Levanta-mo-nos e descemos a bancada, levando cada um, 4 peixes embrulhados em papel pardo. Ao passar pelo primeiro policia que encontramos o Albano é interceptado por um “bófia”. A minha cara deveria ter ficado da cor de um pimento vermelho e vi-me imediatamente dentro de uma cela, numa das esquadras desta cidade que amo. O Albano, além de todo o material que levávamos e como reforço, ainda tinha um saco enorme cheio de serradura, preso por um grande cordel, de forma a dar com ele na cabeça de alguém e puxava imediatamente pelo cordel para o recuperar.

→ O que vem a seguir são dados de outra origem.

(** A doubled separator is swallowed: [/bucket//key] names the same
    object as [/bucket/key], so a key that starts with [/] cannot be
    addressed path-style. *)
Theorem path_style_double_slash (b k : string) :
  b <> "" -> contains_char "/" b = false -> k <> "" -> starts_with "/" k = false ->
  parse_bucket_key_path_style dec ("/" +:+ b +:+ "/" +:+ "/" +:+ k) = (Some b, Some (decode k)) /\
  parse_bucket_key_path_style dec ("/" +:+ b +:+ "/" +:+ k) = (Some b, Some (decode k)).
Proof using Type.
  intros Hb Hbs Hk Hks. split; [|by apply path_style_key].
  unfold parse_bucket_key_path_style. rewrite trim_leading_slash, is_empty_app_l by done.
  rewrite (proj2 (split_once_some "/" _ b ("/" +:+ k))) by done.
  rewrite strip_prefix_app. cbn [from_option]. unfold id. by rewrite (proj2 (is_empty_false k)).
Qed.

(** A suffix that does not claim the host. *)
Definition not_suffix (host suffix : string) : Prop := suffix = "" \/ ends_with suffix host = false.

Lemma virtual_hosted_skip host path pre rest :
  Forall (not_suffix host) pre ->
  virtual_hosted dec host path (pre ++ rest) = virtual_hosted dec host path rest.
Proof using Type.
  induction 1 as [|s pre [->|Hs] _ IH]; [done|done|]. cbn. case_match; [done|].
  by rewrite Hs.
Qed.

Lemma virtual_hosted_bucket b suffix path rest :
  b <> "" -> ends_with "." b = false -> suffix <> "" -> ends_with suffix (b +:+ ".") = false ->
  virtual_hosted dec (b +:+ "." +:+ suffix) path (suffix :: rest) =
    Some (b, if is_empty (trim_start_matches "/" path) then None
             else Some (decode (trim_start_matches "/" path))).
Proof using Type.
  intros Hb Hdot Hs Hsb. rewrite <- (str_app_assoc b ".").
  cbn [virtual_hosted]. rewrite (proj2 (is_empty_false suffix)) by done.
  rewrite (proj2 (ends_with_spec _ _)) by eauto.
  rewrite trim_end_matches_str_once, trim_end_matches_last, trim_end_matches_id by done.
  by rewrite (proj2 (is_empty_false b)).
Qed.

(** The two addressing styles agree: a virtual-hosted request
    [Host: b.suffix[:port]] with path [/k], for the first configured suffix
    that claims the host, has the same bucket and key as the path-style
    request [/b/k]. *)
Theorem virtual_hosted_is_path_style (method b k suffix port : string) (h : header_map)
    (pre rest : list string) (query query' : option string) :
  b <> "" -> contains_char "/" b = false -> ends_with "." b = false ->
  contains_char ":" (b +:+ "." +:+ suffix) = false ->
  suffix <> "" -> ends_with suffix (b +:+ ".") = false ->
  Forall (not_suffix (b +:+ "." +:+ suffix)) pre ->
  k <> "" -> starts_with "/" k = false ->
  hm_get h "host" = Some (Some ((b +:+ "." +:+ suffix) +:+ ":" +:+ port)) ->
  parse_bucket_key_auto dec method (uri_of ("/" +:+ k) query) (Some h) (pre ++ suffix :: rest)
    = (Some b, Some (decode k), true) /\
  parse_bucket_key_auto dec method (uri_of ("/" +:+ b +:+ "/" +:+ k) query') None
      (pre ++ suffix :: rest)
    = (Some b, Some (decode k), false).
Proof using Type.
  intros Hb Hbs Hdot Hcolon Hs Hsb Hpre Hk Hks Hhost. unfold parse_bucket_key_auto. split.
  - unfold host_header. cbn [mbind option_bind]. rewrite Hhost. cbn [mbind option_bind].
    change (":" +:+ port) with (String ":" port).
    rewrite (split_app_sep ":") by done. cbn [head from_option]. unfold id.
    rewrite virtual_hosted_skip, virtual_hosted_bucket by done. cbn [uri_path uri_of].
    assert (Ht : trim_start_matches "/" ("/" +:+ k) = k).
    { cbn [String.append trim_start_matches]. rewrite Ascii.eqb_refl. by apply trim_start_matches_id. }
    by rewrite Ht, (proj2 (is_empty_false k)).
  - cbn [host_header mbind option_bind uri_path uri_of].
    destruct ((method =s "GET") && _) eqn:E.
    + apply andb_true_iff in E as [_ E%str_eqb_true]. cbn in E. injection E as E. by destruct b.
    + by rewrite path_style_key.
Qed.
End bucket_key.

(** ** Query parsing *)

(** The values of a key, in request order. *)
Definition values_of (key : string) (pairs : list (string * string)) : list string :=
  omap (fun kv => if to_ascii_lowercase (trim (fst kv)) =s key then Some (snd kv) else None) pairs.

Lemma foldl_add_pair pairs (q : QueryParams) key :
  key <> "" ->
  foldl add_pair q pairs !! key =
    match values_of key pairs with
    | [] => q !! key
    | vs => Some (default [] (q !! key) ++ vs)%list
    end.
Proof.
  intros Hkey. revert q. induction pairs as [|[k v] pairs IH]; intros q; [done|].
  cbn [foldl]. rewrite IH. unfold add_pair, values_of. cbn [fst snd omap list_omap].
  destruct (is_empty (to_ascii_lowercase (trim k))) eqn:He.
  - apply is_empty_true in He. rewrite He. by destruct (String.eqb_spec "" key).
  - destruct (String.eqb_spec (to_ascii_lowercase (trim k)) key) as [->|Hne].
    + rewrite lookup_partial_alter_eq. unfold push_value. cbn [from_option].
      destruct (omap _ pairs); cbn; [done|]. by rewrite <- app_assoc.
    + by rewrite lookup_partial_alter_ne.
Qed.

(** [from_uri] keeps, for every key, exactly the values the query gives
    it (names compared trimmed and ASCII-case-insensitively), in request
    order: [first] is the first of them and [has] holds when there is one. *)
Theorem from_uri_lookup (form_parse : string -> list (string * string)) (u : uri) (q key : string) :
  uri_query u = Some q -> q <> "" -> to_ascii_lowercase key <> "" ->
  let vs := values_of (to_ascii_lowercase key) (form_parse q) in
  first (from_uri form_parse u) key = head vs /\
  has (from_uri form_parse u) key = negb (match vs with [] => true | _ => false end).
Proof.
  intros Hq Hne Hkey. cbn zeta. unfold from_uri, first, has. rewrite Hq.
  rewrite (proj2 (is_empty_false q)) by done.
  rewrite foldl_add_pair, lookup_empty by done. cbn [default app].
  by destruct (values_of _ _).
Qed.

(era como a história do Solnado, na guerra de 1908). Afinal para nossa tranquilidade, foi essa arma que o polícia apreendeu sem ver nem perguntar o que levávamos no embrulho onde estavam sardinhas a que o sal já tinha comido os olhos. Os urinóis dos homens, não era mais do que uns canos galvanizados a deitarem água para uma parede e onde cada “indígena” fazia as suas necessidades mictórias contra a referida. Aquela cena, também é digna de uma referência especial, já que, a multidão a “mijar” contra a parede, vistos por detrás pareciam os Judeus na Terra Santa no momento das suas orações, só lhes faltavam os rabichos. Fingindo que estávamos a vazar a “bexiga” atiramos junto á parede duas sardinhas por cima dos indivíduos que estavam ao nosso lado. Uma delas, fazendo um voo perfeito devia ter caído sobre uma mão que segurava o “penduricalho” enquanto fazia o seu “xixi”. Olá!!, disse alguém. Ora aqui está uma brincadeira bonita!!. A vontade de rir enchera as nossas bochechas. Pois meus amigos, dentro de pouco tempo, até na pista dos artistas caíram sardinhas e juro, não fomos nós que as atiramos.

O nosso stock já se limitava a milho e feijão, e sentíamo-nos receosos e talvez por receio, parecia-nos que a polícia nos tinha debaixo de olho. Num dos intervalos quisemos arranjar par para dançar. Mas quem dançava com mascarados com tão estranha indumentária e as mãos negras a lembrar um natural de S. Tomé e Príncipe?

Pelas 4 da manhã, saímos extenuados e já sem a caixa de cartão, caminhamos até ao Cais do Sodré, batendo o queixo com frio por falta de abafos que nos defendessem do mês de Fevereiro, para apanhar o primeiro barco da travessia do Tejo.

Moral desta história verídica. Em todas as épocas houve meninos bonzinhos que por isto ou aquilo, às vezes subiam-lhe a negra à cabeça e eram tão traquinas como os piores.

Espero encontrar o Albano num futuro próximo no além e que já esteja bem orientado para podermos iniciar novamente s nossas partidas carnavalescas.